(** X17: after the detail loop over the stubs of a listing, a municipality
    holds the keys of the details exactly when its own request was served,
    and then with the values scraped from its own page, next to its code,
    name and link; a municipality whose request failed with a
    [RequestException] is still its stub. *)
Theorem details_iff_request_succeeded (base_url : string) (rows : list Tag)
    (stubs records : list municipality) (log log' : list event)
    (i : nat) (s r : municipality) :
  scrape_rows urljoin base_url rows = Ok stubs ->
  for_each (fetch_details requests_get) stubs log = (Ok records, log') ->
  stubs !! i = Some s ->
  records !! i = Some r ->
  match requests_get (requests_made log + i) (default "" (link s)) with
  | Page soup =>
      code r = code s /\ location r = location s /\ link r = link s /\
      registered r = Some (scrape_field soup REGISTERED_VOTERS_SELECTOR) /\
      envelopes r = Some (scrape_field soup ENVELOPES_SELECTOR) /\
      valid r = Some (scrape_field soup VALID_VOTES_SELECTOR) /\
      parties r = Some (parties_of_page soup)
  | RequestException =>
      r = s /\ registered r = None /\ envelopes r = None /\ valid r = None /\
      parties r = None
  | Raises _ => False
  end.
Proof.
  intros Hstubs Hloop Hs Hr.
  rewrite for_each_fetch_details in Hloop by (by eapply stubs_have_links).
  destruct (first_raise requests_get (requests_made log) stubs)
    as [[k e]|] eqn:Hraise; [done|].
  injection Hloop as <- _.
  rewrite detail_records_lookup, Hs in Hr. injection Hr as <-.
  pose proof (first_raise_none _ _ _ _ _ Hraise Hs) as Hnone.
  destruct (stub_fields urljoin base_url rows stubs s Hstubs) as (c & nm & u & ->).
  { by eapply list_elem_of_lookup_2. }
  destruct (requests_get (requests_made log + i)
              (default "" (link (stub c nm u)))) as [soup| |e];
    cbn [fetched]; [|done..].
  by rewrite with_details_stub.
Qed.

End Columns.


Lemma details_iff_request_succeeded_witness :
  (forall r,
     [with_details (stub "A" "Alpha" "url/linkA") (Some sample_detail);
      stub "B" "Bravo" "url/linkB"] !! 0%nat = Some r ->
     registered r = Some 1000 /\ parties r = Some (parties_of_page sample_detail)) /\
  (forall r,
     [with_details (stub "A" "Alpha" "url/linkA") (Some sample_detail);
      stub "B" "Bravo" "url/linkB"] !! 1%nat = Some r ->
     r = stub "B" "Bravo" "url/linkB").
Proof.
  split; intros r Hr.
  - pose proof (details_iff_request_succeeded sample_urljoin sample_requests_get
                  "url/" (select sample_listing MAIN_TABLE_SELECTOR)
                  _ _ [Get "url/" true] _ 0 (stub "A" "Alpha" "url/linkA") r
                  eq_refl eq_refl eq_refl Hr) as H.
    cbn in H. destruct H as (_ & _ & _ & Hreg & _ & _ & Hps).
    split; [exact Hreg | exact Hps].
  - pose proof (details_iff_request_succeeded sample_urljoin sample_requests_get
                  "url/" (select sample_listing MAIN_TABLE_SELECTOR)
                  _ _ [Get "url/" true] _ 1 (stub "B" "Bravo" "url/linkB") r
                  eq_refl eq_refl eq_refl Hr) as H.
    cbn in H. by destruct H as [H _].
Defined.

--

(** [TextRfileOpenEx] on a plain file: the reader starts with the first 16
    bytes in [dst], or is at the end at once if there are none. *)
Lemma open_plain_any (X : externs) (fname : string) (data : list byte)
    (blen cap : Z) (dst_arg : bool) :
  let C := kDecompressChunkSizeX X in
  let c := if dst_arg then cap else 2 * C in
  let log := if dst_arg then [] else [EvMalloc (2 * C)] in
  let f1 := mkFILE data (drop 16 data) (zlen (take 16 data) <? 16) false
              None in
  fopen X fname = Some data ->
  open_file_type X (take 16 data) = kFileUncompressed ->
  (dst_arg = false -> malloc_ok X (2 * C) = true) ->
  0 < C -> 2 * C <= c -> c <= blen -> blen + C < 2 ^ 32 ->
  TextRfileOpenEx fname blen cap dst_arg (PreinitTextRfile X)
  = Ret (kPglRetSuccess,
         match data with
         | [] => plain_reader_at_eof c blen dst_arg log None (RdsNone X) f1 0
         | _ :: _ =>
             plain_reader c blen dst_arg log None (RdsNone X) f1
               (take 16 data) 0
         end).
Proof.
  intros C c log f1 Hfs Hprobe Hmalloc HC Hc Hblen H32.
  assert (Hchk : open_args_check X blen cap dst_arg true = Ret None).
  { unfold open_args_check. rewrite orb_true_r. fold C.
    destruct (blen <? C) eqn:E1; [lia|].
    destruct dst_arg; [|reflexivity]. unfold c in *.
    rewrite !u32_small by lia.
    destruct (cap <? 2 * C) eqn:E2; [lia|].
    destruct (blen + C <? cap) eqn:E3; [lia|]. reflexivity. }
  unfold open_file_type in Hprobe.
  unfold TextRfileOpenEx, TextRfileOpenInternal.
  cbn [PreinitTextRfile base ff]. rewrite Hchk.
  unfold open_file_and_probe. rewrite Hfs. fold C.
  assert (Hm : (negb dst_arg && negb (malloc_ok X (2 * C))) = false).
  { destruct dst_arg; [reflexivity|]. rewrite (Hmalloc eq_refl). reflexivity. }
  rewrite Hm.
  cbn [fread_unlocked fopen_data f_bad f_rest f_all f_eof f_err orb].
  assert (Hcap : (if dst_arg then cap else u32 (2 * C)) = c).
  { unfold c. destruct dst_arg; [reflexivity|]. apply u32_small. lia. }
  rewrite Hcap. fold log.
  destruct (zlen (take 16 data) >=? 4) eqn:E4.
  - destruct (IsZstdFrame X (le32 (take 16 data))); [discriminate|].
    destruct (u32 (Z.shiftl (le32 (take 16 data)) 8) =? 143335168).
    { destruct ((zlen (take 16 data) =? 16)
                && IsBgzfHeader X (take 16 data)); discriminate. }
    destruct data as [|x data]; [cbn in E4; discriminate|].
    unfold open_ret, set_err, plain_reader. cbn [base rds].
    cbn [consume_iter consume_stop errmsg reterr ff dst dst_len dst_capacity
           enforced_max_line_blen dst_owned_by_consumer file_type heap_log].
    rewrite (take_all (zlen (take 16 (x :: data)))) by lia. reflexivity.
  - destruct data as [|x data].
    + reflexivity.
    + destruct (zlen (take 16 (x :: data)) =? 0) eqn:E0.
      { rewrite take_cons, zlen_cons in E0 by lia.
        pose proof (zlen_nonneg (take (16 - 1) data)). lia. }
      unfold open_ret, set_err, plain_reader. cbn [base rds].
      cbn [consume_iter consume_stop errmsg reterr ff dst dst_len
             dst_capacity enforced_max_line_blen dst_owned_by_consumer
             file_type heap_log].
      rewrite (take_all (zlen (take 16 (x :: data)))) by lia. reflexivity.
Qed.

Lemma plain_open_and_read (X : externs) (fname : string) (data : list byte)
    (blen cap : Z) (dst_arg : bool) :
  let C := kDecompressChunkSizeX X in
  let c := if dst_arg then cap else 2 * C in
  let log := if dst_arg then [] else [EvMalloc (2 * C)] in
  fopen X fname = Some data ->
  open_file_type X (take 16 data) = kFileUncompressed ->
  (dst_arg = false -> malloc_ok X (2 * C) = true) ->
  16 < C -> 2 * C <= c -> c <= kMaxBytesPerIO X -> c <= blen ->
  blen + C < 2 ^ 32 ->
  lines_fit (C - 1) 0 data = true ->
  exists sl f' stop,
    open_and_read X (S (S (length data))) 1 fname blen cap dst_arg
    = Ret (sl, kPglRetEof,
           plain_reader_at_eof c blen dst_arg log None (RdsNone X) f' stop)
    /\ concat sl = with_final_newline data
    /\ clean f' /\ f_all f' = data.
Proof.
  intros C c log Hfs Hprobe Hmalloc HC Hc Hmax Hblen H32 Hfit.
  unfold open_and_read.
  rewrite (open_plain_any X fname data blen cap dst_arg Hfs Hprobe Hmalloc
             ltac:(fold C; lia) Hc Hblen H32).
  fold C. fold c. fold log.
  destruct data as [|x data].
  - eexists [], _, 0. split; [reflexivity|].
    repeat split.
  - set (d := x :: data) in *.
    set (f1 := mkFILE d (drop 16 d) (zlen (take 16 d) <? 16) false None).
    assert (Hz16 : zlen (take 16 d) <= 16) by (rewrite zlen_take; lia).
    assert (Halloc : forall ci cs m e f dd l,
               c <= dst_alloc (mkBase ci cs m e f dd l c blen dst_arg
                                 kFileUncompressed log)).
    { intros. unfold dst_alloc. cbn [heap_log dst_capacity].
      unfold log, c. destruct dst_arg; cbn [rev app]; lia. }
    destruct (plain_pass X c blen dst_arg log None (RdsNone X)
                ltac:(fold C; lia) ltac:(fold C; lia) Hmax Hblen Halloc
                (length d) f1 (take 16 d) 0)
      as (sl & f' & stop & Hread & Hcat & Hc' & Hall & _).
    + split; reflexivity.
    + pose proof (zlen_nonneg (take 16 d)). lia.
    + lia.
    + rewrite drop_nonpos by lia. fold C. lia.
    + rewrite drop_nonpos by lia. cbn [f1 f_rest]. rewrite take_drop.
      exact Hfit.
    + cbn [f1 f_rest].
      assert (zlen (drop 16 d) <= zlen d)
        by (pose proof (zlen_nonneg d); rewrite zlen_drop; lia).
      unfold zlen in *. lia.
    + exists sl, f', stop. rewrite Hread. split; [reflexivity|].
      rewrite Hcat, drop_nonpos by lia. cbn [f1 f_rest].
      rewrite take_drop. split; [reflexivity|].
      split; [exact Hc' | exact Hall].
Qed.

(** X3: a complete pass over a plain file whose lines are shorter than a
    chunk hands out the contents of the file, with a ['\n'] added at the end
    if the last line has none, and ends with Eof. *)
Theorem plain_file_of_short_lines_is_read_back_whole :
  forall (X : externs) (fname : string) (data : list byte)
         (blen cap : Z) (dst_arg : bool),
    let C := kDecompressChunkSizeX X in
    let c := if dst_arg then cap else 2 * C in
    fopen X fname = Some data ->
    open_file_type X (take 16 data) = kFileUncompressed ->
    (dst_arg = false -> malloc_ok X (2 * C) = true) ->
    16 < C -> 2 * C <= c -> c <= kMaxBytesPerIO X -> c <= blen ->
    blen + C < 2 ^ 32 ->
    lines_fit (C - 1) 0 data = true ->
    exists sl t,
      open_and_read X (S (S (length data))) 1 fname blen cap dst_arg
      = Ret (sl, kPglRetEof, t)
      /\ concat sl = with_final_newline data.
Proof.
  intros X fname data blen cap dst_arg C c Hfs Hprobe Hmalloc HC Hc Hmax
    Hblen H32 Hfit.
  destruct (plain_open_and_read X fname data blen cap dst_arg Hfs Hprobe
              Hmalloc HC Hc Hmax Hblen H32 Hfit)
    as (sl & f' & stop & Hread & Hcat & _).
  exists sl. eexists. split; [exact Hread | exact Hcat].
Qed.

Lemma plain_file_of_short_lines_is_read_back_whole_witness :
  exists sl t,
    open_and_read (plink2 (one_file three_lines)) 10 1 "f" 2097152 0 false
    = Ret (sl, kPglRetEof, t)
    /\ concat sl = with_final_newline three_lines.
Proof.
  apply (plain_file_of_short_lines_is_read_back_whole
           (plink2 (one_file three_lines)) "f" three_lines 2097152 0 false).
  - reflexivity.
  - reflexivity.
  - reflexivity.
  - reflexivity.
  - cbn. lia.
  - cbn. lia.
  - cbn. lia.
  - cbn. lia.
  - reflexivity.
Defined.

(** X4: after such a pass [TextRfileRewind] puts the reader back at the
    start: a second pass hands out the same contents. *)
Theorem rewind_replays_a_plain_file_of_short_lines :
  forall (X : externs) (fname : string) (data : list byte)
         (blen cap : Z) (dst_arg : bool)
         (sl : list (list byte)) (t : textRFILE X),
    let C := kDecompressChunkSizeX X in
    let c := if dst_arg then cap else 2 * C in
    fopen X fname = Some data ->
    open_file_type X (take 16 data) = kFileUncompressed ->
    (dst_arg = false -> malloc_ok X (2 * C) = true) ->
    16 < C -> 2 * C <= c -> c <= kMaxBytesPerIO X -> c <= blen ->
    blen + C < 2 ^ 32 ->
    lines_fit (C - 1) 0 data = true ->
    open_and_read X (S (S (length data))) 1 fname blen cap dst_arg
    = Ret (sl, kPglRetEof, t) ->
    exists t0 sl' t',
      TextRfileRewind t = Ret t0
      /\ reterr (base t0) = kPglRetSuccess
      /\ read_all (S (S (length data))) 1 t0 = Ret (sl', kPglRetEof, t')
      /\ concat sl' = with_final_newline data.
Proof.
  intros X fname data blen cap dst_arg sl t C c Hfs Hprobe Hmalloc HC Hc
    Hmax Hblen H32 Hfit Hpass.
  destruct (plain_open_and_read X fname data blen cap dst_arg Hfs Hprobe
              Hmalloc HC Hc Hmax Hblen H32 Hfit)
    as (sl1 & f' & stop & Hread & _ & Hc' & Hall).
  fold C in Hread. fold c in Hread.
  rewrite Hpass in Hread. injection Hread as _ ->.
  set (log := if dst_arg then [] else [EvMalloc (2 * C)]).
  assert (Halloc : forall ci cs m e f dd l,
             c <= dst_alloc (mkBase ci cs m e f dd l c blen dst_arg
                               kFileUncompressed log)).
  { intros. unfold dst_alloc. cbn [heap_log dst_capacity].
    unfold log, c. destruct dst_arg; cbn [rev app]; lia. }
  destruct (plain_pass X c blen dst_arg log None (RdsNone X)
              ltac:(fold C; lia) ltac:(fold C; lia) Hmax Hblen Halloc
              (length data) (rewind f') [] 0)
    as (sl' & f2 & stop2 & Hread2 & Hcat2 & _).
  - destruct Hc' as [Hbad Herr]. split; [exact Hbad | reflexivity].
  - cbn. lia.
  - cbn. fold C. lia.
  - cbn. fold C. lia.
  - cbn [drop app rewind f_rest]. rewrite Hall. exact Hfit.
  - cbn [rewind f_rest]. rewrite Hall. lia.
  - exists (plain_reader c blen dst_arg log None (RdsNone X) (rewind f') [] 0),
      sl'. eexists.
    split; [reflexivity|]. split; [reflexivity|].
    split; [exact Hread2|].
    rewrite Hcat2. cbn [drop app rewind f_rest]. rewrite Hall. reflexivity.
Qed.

TASK ITEM. The answer must consist of every line from the data that holds the string "intros".

RESULT.
  intros Hstubs Hloop Hs Hr.
  split; intros r Hr.
  intros C c log f1 Hfs Hprobe Hmalloc HC Hc Hblen H32.
  intros C c log Hfs Hprobe Hmalloc HC Hc Hmax Hblen H32 Hfit.
    { intros. unfold dst_alloc. cbn [heap_log dst_capacity].
  intros X fname data blen cap dst_arg C c Hfs Hprobe Hmalloc HC Hc Hmax
  intros X fname data blen cap dst_arg sl t C c Hfs Hprobe Hmalloc HC Hc
  { intros. unfold dst_alloc. cbn [heap_log dst_capacity].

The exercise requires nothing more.